Jennifer Blackmer’s play about the inventor of the first home pregnancy test runs at AMT Theater.

A corporate zombie hovers over a woman as she nervously holds pen to paper. “Sign here, please,” says the shill. “It’s a standard contract. Nothing to be afraid of.” Now, of course, is where the audience starts to scream “Don’t do it!” Who cares what that document says? We know capitalist villainy when we see it.
It’s only the first 20 seconds of Jennifer Blackmer’s historical play Predictor, about Maragret (Meg) Crane, the unacknowledged inventor of the first home pregnancy test. And still, it’s clear that both Blackmer and director Alex Keegan have chosen to paint this story in primary colors.

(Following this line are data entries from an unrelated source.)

(** A window that has not asked to close is sent the light of the
    state it is rendered in. *)
Lemma render_window_live (sphereVertices : list float) (inp : FrameInput)
    (i : nat) (s : State) :
  shouldClose (windows s i) = false ->
  In (setVec3 i lightingShader "lightPos" (lightPos s))
     (trace_of (MultiWindow.render_window sphereVertices inp i s)).
Proof.
  intros Hlive. unfold MultiWindow.render_window, glfwWindowShouldClose.
  apply in_bind_right. cbn [gets value_of state_of fst snd].
  rewrite Hlive.
  do 9 (apply in_bind_right; cbn [call gets value_of state_of fst snd]).
  apply in_bind_left. cbn [call trace_of snd]. left.
  f_equal. apply processInput_faithful.
Qed.

(** A window that has asked to close is skipped. *)
Lemma render_window_closed (sphereVertices : list float) (inp : FrameInput)
    (i : nat) (s : State) :
  shouldClose (windows s i) = true ->
  MultiWindow.render_window sphereVertices inp i s = (tt, s, []).
Proof.
  intros Hclosed. unfold MultiWindow.render_window, glfwWindowShouldClose.
  unfold bind, gets. now rewrite Hclosed.
Qed.

End MultiWindowFacts.

Section MultiWindowResults.

Context {ops : FloatOps} {ext : Collaborators}.
Import String.
Local Open Scope string_scope.

(** What follows the light update in a pass: the three windows, then
    the events. *)
Lemma after_light_faithful (sphereVertices : list float) (inp : FrameInput) :
  light_faithful
    (bind (for_each [0%nat; 1%nat; 2%nat]
                    (MultiWindow.render_window sphereVertices inp))
          (fun _ => bind (call glfwPollEvents)
                         (fun _ => for_each (polled inp) MultiWindow.deliver))).
Proof.
  apply faithful_bind.
  - apply faithful_for_each. intros i. apply render_window_faithful.
  - intros _. apply faithful_bind; [apply faithful_call; reflexivity|].
    intros _. apply faithful_for_each. intros e. apply deliver_faithful.
Qed.

Lemma frame_run (sphereVertices : list float) (inp : FrameInput) (s : State) :
  MultiWindow.frame sphereVertices inp s
  = bind (for_each [0%nat; 1%nat; 2%nat]
                   (MultiWindow.render_window sphereVertices inp))
         (fun _ => bind (call glfwPollEvents)
                        (fun _ => for_each (polled inp) MultiWindow.deliver))
         (mkState (windows s)
                  (fsub (f_of_d (time_frame inp)) (lastFrame s))
                  (f_of_d (time_frame inp))
                  (animated_light (time_light inp) (lightPos s))).
Proof.
  unfold MultiWindow.frame. cbv zeta.
  rewrite !bind_run. reflexivity.
Qed.

(** C3. In one pass of the three-window render loop the light position
    is assigned once, before the windows are visited: it is the value
    the animation computes from the pass's second clock reading, it is
    still the light position when the pass ends, every call of the pass
    that sets the uniform [lightPos] passes exactly this value, and
    every window that has not asked to close receives such a call. *)
Theorem frame_light_shared (sphereVertices : list float) (inp : FrameInput)
    (s : State) :
  lightPos (state_of (MultiWindow.frame sphereVertices inp s))
  = animated_light (time_light inp) (lightPos s)
  /\ Forall
       (fun c => forall v, lightPos_uniform c = Some v ->
                           v = animated_light (time_light inp) (lightPos s))
       (trace_of (MultiWindow.frame sphereVertices inp s))
  /\ forall i, (i < 3)%nat ->
       shouldClose (windows s i) = false ->
       In (setVec3 i lightingShader "lightPos"
                   (animated_light (time_light inp) (lightPos s)))
          (trace_of (MultiWindow.frame sphereVertices inp s)).
Proof.
  rewrite frame_run.
  set (s2 := mkState (windows s)
                     (fsub (f_of_d (time_frame inp)) (lastFrame s))
                     (f_of_d (time_frame inp))
                     (animated_light (time_light inp) (lightPos s))).
  destruct (after_light_faithful sphereVertices inp s2) as [Hkeep Hall].
  split; [exact Hkeep|]. split; [exact Hall|].
  intros i Hi Hlive.
  apply in_bind_left. cbn [for_each].
  pose proof (render_window_faithful sphereVertices inp 0 s2) as [L0 _].
  pose proof (render_window_keeps sphereVertices inp) as K.
  set (rw := MultiWindow.render_window sphereVertices inp) in *.
  destruct i as [|[|[|i]]]; [| | |lia].
  - apply in_bind_left.
    apply (render_window_live sphereVertices inp 0 s2). exact Hlive.
  - apply in_bind_right, in_bind_left.
    replace (animated_light (time_light inp) (lightPos s))
      with (lightPos (state_of (rw 0%nat s2))) by exact L0.
    apply render_window_live.
    rewrite (K 1%nat 0%nat) by lia. exact Hlive.
  - apply in_bind_right, in_bind_right, in_bind_left.
    pose proof (render_window_faithful sphereVertices inp 1
                  (state_of (rw 0%nat s2))) as [L1 _].
    fold rw in L1.
    replace (animated_light (time_light inp) (lightPos s))
      with (lightPos (state_of (rw 1%nat (state_of (rw 0%nat s2)))))
      by (rewrite L1; exact L0).
    apply render_window_live.
    rewrite (K 2%nat 1%nat), (K 2%nat 0%nat) by lia. exact Hlive.
Qed.

(** The loop is left as soon as one window has asked to close: no pass
    is run, no call is made. *)
Lemma render_loop_stops (sphereVertices : list float)
    (inputs : list FrameInput) (s : State) (i : nat) :
  (i < 3)%nat -> shouldClose (windows s i) = true ->
  MultiWindow.render_loop sphereVertices inputs s = (true, s, []).
Proof.
  intros Hi Hclosed.
  assert (Hcond : MultiWindow.loop_condition s = false).
  { unfold MultiWindow.loop_condition.
    destruct i as [|[|[|i]]]; [| | |lia]; rewrite Hclosed; cbn;
      now rewrite ?andb_false_r. }
  destruct inputs; cbn [MultiWindow.render_loop]; now rewrite Hcond.
Qed.

(** Inside the loop no window has asked to close when a pass starts, so
    the skip in the body is never taken there. *)
Lemma loop_condition_all_live (s : State) :
  MultiWindow.loop_condition s = true ->
  forall i, (i < 3)%nat -> shouldClose (windows s i) = false.
Proof.
  unfold MultiWindow.loop_condition. intros H i Hi.
  apply andb_prop in H. destruct H as [H H2].
  apply andb_prop in H. destruct H as [H0 H1].
  destruct i as [|[|[|i]]]; [| | |lia];
    now apply negb_true_iff.
Qed.

End MultiWindowResults.

(** C2, the code against the claim. Window 0 is asked to close during the
    first pass; windows 1 and 2 are not, and two more passes are on offer.
    The loop is left after the first pass: not every window has asked to
    close, and windows 1 and 2 have presented one frame each instead of
    three. *)
Theorem render_loop_left_on_first_close :
  let r := @MultiWindow.render_loop Symbolic.sym_ops Symbolic.sym_ext []
             [Symbolic.closing_frame 0 0; Symbolic.quiet_frame 1;
              Symbolic.quiet_frame 2]
             Symbolic.start in
  value_of r = true
  /\ all_closed (state_of r) = false
  /\ shouldClose (windows (state_of r) 1%nat) = false
  /\ shouldClose (windows (state_of r) 2%nat) = false
  /\ frames_presented 1 (trace_of r) = 1%nat
  /\ frames_presented 2 (trace_of r) = 1%nat.
Proof. vm_compute. repeat split. Qed.

Section SingleWindowFacts.

Context {ops : FloatOps} {ext : Collaborators}.
Import String.
Local Open Scope string_scope.

Lemma single_processInput_faithful (pressed : Key -> bool) :
  light_faithful (SingleWindow.processInput pressed).
Proof.
  unfold SingleWindow.processInput, glfwSetWindowShouldClose.
  repeat faithful_step.
Qed.

Lemma single_deliver_faithful (e : nat * InputEvent) :
  light_faithful (SingleWindow.deliver e).
Proof.
  destruct e as [i ev].
  destruct ev; cbn [SingleWindow.deliver snd];
    unfold glfwSetWindowShouldClose; repeat faithful_step.
Qed.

There’s an attempt to mix in a few psychedelic hues through the metatheatrical framing device of a 1960s game show parody, Who Made That, where our hero Meg (played by the infinitely lovable Caitlin Kinnunen) is left drowning in a sea of male bravado and pomade (set and props designer Cat Raynor has some retro fun here). But Predictor’s zany side antics feel like just that—a spoonful of sugar to make the medicine go down.
To be clear, there’s nothing inherently medicinal about this narrative. Hidden Figures, Code Girls, Rocket Girl. Brilliant women thwarted, sidelined, and degraded by men in suits is its own literary genre, and a successful one at that. We love exhuming untold stories from their layers of patriarchal sediment and setting history to rights.
Predictor, for all its dramatic faults, scratches that itch, and no matter your feelings about the play itself, you’ll leave glad to know Meg Crane’s name and her role in fighting for women’s bodily autonomy in pre-Roe America. Fighting being the operative word, since Meg finds a new man ’round every corner ready to douse her flame of inspiration.
We meet her as a young artist who’s landed a freelance job as a product manager for Organon Pharmaceuticals (John Leonard Thompson plays her casually misogynistic boss, Martin Stamper, as well as the slick game show host of her dreamscape). She’s underpaid, underutilized, and totally uninspired—until one day when she gets a tour of the company’s lab where doctors send urine samples for pregnancy tests.

The process seems simple enough, so why not let women do this in the privacy of their own homes? From there, it’s a battle to get the idea greenlit, to participate in its development, to get her own prototype approved, and to get anything at all past the new egomaniacal project head Jack Mullins (Eric Tabach, giving the punchable performance the role demands).
Between kooky interludes satirizing the puritanical mores of the 1960s that made the idea of this home test such a scandal, we also get earnest flashbacks to Meg’s Catholic upbringing (Alicia Austin provides the period costuming). These scenes give us a look into her past as a free-thinking troublemaker (though she still chokes on the word “pregnant” as an adult) with a mother locked into domestic life at just 20 years old (the versatile Lauren Molina delivers these emotional moments as Meg’s mom and some of the show’s broadest comedy as her various other characters).
Is it a backstory that explains why someone might be impelled to invent a home pregnancy test? Maybe. But without any of those motives driving the action we see onstage, it’s just another square in a patchwork quilt that’s hoping chaos can pass for design.
What we’re left with is a single character surrounded by a swirl of illusions, memories, and buffoons. Even Meg’s supportive roommate Jody (Jes Washington) and eventual love interest Ira (Nick Piacente, playing the designated nice guy) are just foils meant to propel Meg to her next Herculean labor. We only realize how much we’re missing the presence of flesh-and-blood humans when Washington appears again as a character named Lillian, a woman desperate for one of Meg’s home tests that neither of them knows is still a decade away from the shelves.
Lillian, too, is simply a mouthpiece for the women who would find a bit of freedom in Meg’s invention, but Washington makes her a whole person in just a few minutes of stage time, and Kinnunen’s strangled silence speaks volumes. And yet, when Meg later gives up the patent to Organon for a dollar she never even sees (yes, that opening sequence was as menacing as you thought), she assumes a quaint martyr status, finding solace in the fact that her invention was never for her—it was for people like Lillian. It’s a tidy ending that should have just been allowed to remain unsatisfying. After all, we’re watching a play about a woman denied her due for over 50 years. I feel comfortable speaking for all women of all generations: Let her rage.